[PATCH v15 5/9] erofs: introduce the page cache share feature

Mon Jan 19 20:53:33 AEDT 2026

On 2026/1/19 17:38, Gao Xiang wrote:
> 
> 
> On 2026/1/19 17:22, Christoph Hellwig wrote:
>> On Mon, Jan 19, 2026 at 04:52:54PM +0800, Gao Xiang wrote:
>>>> To me this sounds pretty scary, as we have code in the kernel's trust
>>>> domain that heavily depends on arbitrary userspace policy decisions.
>>>
>>> For example, overlayfs metacopy can also points to
>>> arbitary files, what's the difference between them?
>>> https://docs.kernel.org/filesystems/overlayfs.html#metadata-only-copy-up
>>>
>>> By using metacopy, overlayfs can access arbitary files
>>> as long as the metacopy has the pointer, so it should
>>> be a priviledged stuff, which is similar to this feature.
>>
>> Sounds scary too.  But overlayfs' job is to combine underlying files, so
>> it is expected.  I think it's the mix of erofs being a disk based file
> 
> But you still could point to an arbitary page cache
> if metacopy is used.
> 
>> system, and reaching out beyond the device(s) assigned to the file system
>> instance that makes me feel rather uneasy.
> 
> You mean the page cache can be shared from other
> filesystems even not backed by these devices/files?
> 
> I admitted yes, there could be different: but that
> is why new mount options "inode_share" and the
> "domain_id" mount option are used.
> 
> I think they should be regarded as a single super
> filesystem if "domain_id" is the same: From the
> security perspective much like subvolumes of
> a single super filesystem.
> 
> And mounting a new filesystem within a "domain_id"
> can be regard as importing data into the super
> "domain_id" filesystem, and I think only trusted
> data within the single domain can be mounted/shared.
> 
>>
>>>>
>>>> Similarly the sharing of blocks between different file system
>>>> instances opens a lot of questions about trust boundaries and life
>>>> time rules.  I don't really have good answers, but writing up the
>>>
>>> Could you give more details about the these? Since you
>>> raised the questions but I have no idea what the threats
>>> really come from.
>>
>> Right now by default we don't allow any unprivileged mounts.  Now
>> if people thing that say erofs is safe enough and opt into that,
>> it needs to be clear what the boundaries of that are.  For a file
>> system limited to a single block device that boundaries are
>> pretty clear.  For file systems reaching out to the entire system
>> (or some kind of domain), the scope is much wider.

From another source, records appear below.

(** Elements that are not objects are not dropped from a batch: whatever
    else the batch contains, when it is flattened the record of a malformed
    input stands at the position of every element that is not an object.
    A batch of such elements alone always returns, with that record
    throughout. *)
Theorem flattenCountriesArray_malformed_elements :
  (forall l outs i c,
      flattenCountriesArray (Arr l) = Ok (Arr outs) ->
      nth_error l i = Some c ->
      is_structured c = false ->
      nth_error outs i = Some absent_record)
  /\ (forall l,
        Forall (fun c => is_structured c = false) l ->
        flattenCountriesArray (Arr l)
        = Ok (Arr (repeat absent_record (List.length l)))).
Proof.
  split.
  - intros l outs i c H Hi Hc.
    rewrite flattenCountriesArray_Arr in H.
    destruct (mapM flattenCountryFields l) as [outs'|e] eqn:Hm; simpl in H;
      [|discriminate].
    inversion H. subst outs'. apply mapM_Ok_Forall2 in Hm.
    destruct (Forall2_nth_error _ _ _ Hm i c Hi) as (o & Ho & Hflat).
    rewrite (flatten_unstructured c Hc) in Hflat.
    inversion Hflat. subst o. exact Ho.
  - intros l HF. rewrite flattenCountriesArray_Arr.
    assert (Hm : mapM flattenCountryFields l
                 = Ok (repeat absent_record (List.length l))).
    { induction HF as [|c l Hc _ IH]; simpl; [reflexivity|].
      rewrite (flatten_unstructured c Hc), IH. reflexivity. }
    rewrite Hm. reflexivity.
Qed.

Lemma flattenCountriesArray_malformed_elements_witness :
  nth_error
    [ flat_record (Str (lit "France")) (Str (lit "Europe"))
        (Str (lit "Paris")) (Str (lit "French"))
        (Num (number_of_Z 67391582)) (Num (number_of_Z 551695))
        (Str (lit "https://flagcdn.com/w320/fr.png"));
      absent_record ] 1
  = Some absent_record
  /\ flattenCountriesArray
       (Arr [ Null; Undefined; Num (number_of_Z 3); Str (lit "France") ])
     = Ok (Arr [ absent_record; absent_record; absent_record; absent_record ]).
Proof.
  destruct flattenCountriesArray_malformed_elements as (Hat & Hall).
  split.
  - exact (Hat [ france; Null ] _ 1%nat Null eq_refl eq_refl eq_refl).
  - apply (Hall [ Null; Undefined; Num (number_of_Z 3); Str (lit "France") ]).
    repeat constructor.
Defined.

(** ** The statistics and the display of example-usage.js *)

Lemma flatten_Ok_flattened (v out : value) :
  flattenCountryFields v = Ok out ->
  exists langs,
    formatLanguages (read v (lit "languages")) = Ok langs
    /\ out = flattened v langs.
Proof.
  rewrite flatten_fields.
  destruct (formatLanguages (read v (lit "languages"))) as [langs|e];
    simpl; [|discriminate].
  intros H. inversion H. exists langs. split; reflexivity.
Qed.

Lemma Get_flattened (v langs : value) (p : jsstring) :
  Get (flattened v langs) p = Ok (read (flattened v langs) p).
Proof. apply Get_read. reflexivity. Qed.

Lemma typeof_keep_number (x : value) :
  jsstring_eqb (typeof (keep x)) (lit "number") = is_number x.
Proof. destruct x; reflexivity. Qed.

Lemma keep_of_number (x : value) : is_number x = true -> keep x = x.
Proof. destruct x; try discriminate; reflexivity. Qed.

Lemma filterM_cons {A} (f : A -> result value) (a : A) (l : list A) :
  filterM f (a :: l)
  = selected <- f a ;;
    rest <- filterM f l ;;
    Ok (if ToBoolean selected then a :: rest else rest).
Proof. reflexivity. Qed.

Lemma mapM_cons {A B} (f : A -> result B) (a : A) (l : list A) :
  mapM f (a :: l) = b <- f a ;; bs <- mapM f l ;; Ok (b :: bs).
Proof. reflexivity. Qed.

Lemma valid_populations_of_flattened (l outs : list value) :
  Forall2 (fun c o => flattenCountryFields c = Ok o) l outs ->
  (withPopulation <-
     filterM (fun c => p <- Get c (lit "population") ;;
                       Ok (strict_eq_strings (typeof p) (lit "number"))) outs ;;
   mapM (fun c => Get c (lit "population")) withPopulation)
  = Ok (filter is_number (map (fun c => read c (lit "population")) l)).
Proof.
  induction 1 as [|c o l outs Hc _ IH]; [reflexivity|].
  destruct (flatten_Ok_flattened c o Hc) as (langs & _ & ->).
  destruct (read_flattened c langs) as (_ & _ & _ & _ & Hp & _).
  rewrite filterM_cons, Get_flattened, Hp, bind_Ok, bind_Ok.
  change (ToBoolean
            (strict_eq_strings (typeof (keep (read c (lit "population"))))
               (lit "number")))
    with (jsstring_eqb (typeof (keep (read c (lit "population"))))
            (lit "number")).
  rewrite typeof_keep_number.
  change (map (fun c0 => read c0 (lit "population")) (c :: l))
    with (read c (lit "population")
            :: map (fun c0 => read c0 (lit "population")) l).
  change (filter is_number
            (read c (lit "population")
               :: map (fun c0 => read c0 (lit "population")) l))
    with (if is_number (read c (lit "population"))
          then read c (lit "population")
                 :: filter is_number
                      (map (fun c0 => read c0 (lit "population")) l)
          else filter is_number
                 (map (fun c0 => read c0 (lit "population")) l)).
  destruct (filterM _ outs) as [os|e]; [|discriminate IH].
  rewrite bind_Ok in IH. rewrite !bind_Ok.
  destruct (is_number (read c (lit "population"))) eqn:Hnum.
  - rewrite mapM_cons, Get_flattened, Hp, IH, !bind_Ok.
    rewrite (keep_of_number _ Hnum). reflexivity.
  - exact IH.
Qed.

Lemma validPopulations_flattened (l outs : list value) :
  Forall2 (fun c o => flattenCountryFields c = Ok o) l outs ->
  validPopulations (Arr outs)
  = Ok (Arr (filter is_number (map (fun c => read c (lit "population")) l))).
Proof.
  intros Hm.
  pose proof (valid_populations_of_flattened l outs Hm) as Hv.
  unfold validPopulations, Array_filter, Array_map.
  destruct (filterM _ outs) as [os|e]; simpl in Hv |- *; [|discriminate Hv].
  rewrite Hv. reflexivity.
Qed.

Lemma flattenCountriesArray_Forall2 (l outs : list value) :
  flattenCountriesArray (Arr l) = Ok (Arr outs) ->
  Forall2 (fun c o => flattenCountryFields c = Ok o) l outs.
Proof.
  intros H. rewrite flattenCountriesArray_Arr in H.
  destruct (mapM flattenCountryFields l) as [outs'|e] eqn:Hm; simpl in H;
    [|discriminate].
  inversion H. subst outs'. apply mapM_Ok_Forall2. exact Hm.
Qed.

(** The populations the batch example collects from a flattened batch are
    the source populations that are numbers, in the order of the input and
    zero included; the records without a numeric population are the ones
    left out. *)
Theorem validPopulations_of_batch (l outs : list value) :
  flattenCountriesArray (Arr l) = Ok (Arr outs) ->
  validPopulations (Arr outs)
  = Ok (Arr (filter is_number (map (fun c => read c (lit "population")) l)))
  /\ (List.length
        (filter is_number (map (fun c => read c (lit "population")) l))
      <= List.length outs)%nat.
Proof.
  intros H. apply flattenCountriesArray_Forall2 in H. rename H into Hm.
  split.
  - exact (validPopulations_flattened l outs Hm).
  - rewrite <- (Forall2_length Hm), <- (length_map (fun c => read c (lit "population")) l).
    apply filter_length_le.
Qed.

Lemma validPopulations_of_batch_witness :
  validPopulations
    (Arr [ flat_record (Str (lit "France")) (Str (lit "Europe"))
             (Str (lit "Paris")) (Str (lit "French"))
             (Num (number_of_Z 67391582)) (Num (number_of_Z 551695))
             (Str (lit "https://flagcdn.com/w320/fr.png"));
           flat_record (Str (lit "Antarctica")) NA NA NA NA
             (Num (number_of_Z 14000000)) (Str []);
           flat_record NA NA NA NA (Num (number_of_Z 0)) NA (Str []) ])
  = Ok (Arr [ Num (number_of_Z 67391582); Num (number_of_Z 0) ]).
Proof.
  exact (proj1 (validPopulations_of_batch
                  [ france; antarctica;
                    Obj [ (lit "population", Num (number_of_Z 0)) ] ]
                  _ eq_refl)).
Defined.

(** What the examples print for the population or the area of a flattened
    country is "N/A" when the source value is [undefined] or [null], and
    otherwise what [formatNumber] makes of the source value itself. *)
Theorem displayed_population_and_area (v out : value) (p : jsstring) :
  p = lit "population" \/ p = lit "area" ->
  flattenCountryFields v = Ok out ->
  displayed out p
  = if nullish (read v p) then Ok (Str (lit "N/A")) else formatNumber (read v p).
Proof.
  intros Hp Hout.
  destruct (flatten_Ok_flattened v out Hout) as (langs & _ & ->).
  unfold displayed. rewrite Get_flattened. simpl bind.
  destruct (read_flattened v langs) as (_ & _ & _ & _ & Hpop & Harea & _).
  destruct Hp as [-> | ->]; [rewrite Hpop | rewrite Harea];
    unfold keep; destruct (nullish (read v _)); reflexivity.
Qed.

Lemma displayed_population_and_area_witness :
  displayed
    (flat_record (Str (lit "Antarctica")) NA NA NA NA
       (Num (number_of_Z 14000000)) (Str []))
    (lit "population")
  = Ok (Str (lit "N/A"))
  /\ displayed
       (flat_record (Str (lit "Antarctica")) NA NA NA NA
          (Num (number_of_Z 14000000)) (Str []))
       (lit "area")
     = Ok (Str (lit "14,000,000")).
Proof.
  split.
  - exact (displayed_population_and_area antarctica _ (lit "population")
             (or_introl eq_refl) eq_refl).
  - exact (displayed_population_and_area antarctica _ (lit "area")
             (or_intror eq_refl) eq_refl).
Defined.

btw, I think it's indeed to be helpful to get the boundaries (even
from on-disk formats and runtime features).

But I have to clarify that a single EROFS filesystem instance won'
have access to random block device or files.

The backing device or files are specified by users explicitly when
mounting, like:

  mount -odevice=blob1,device=blob2,...,device=blobn-1 blob0 mnt

And these devices / files will be opened when mounting at once,
no more than that.

May I ask the difference between one device/file and a group of
given devices/files? Especially for immutable usage.

Thanks,
Gao Xiang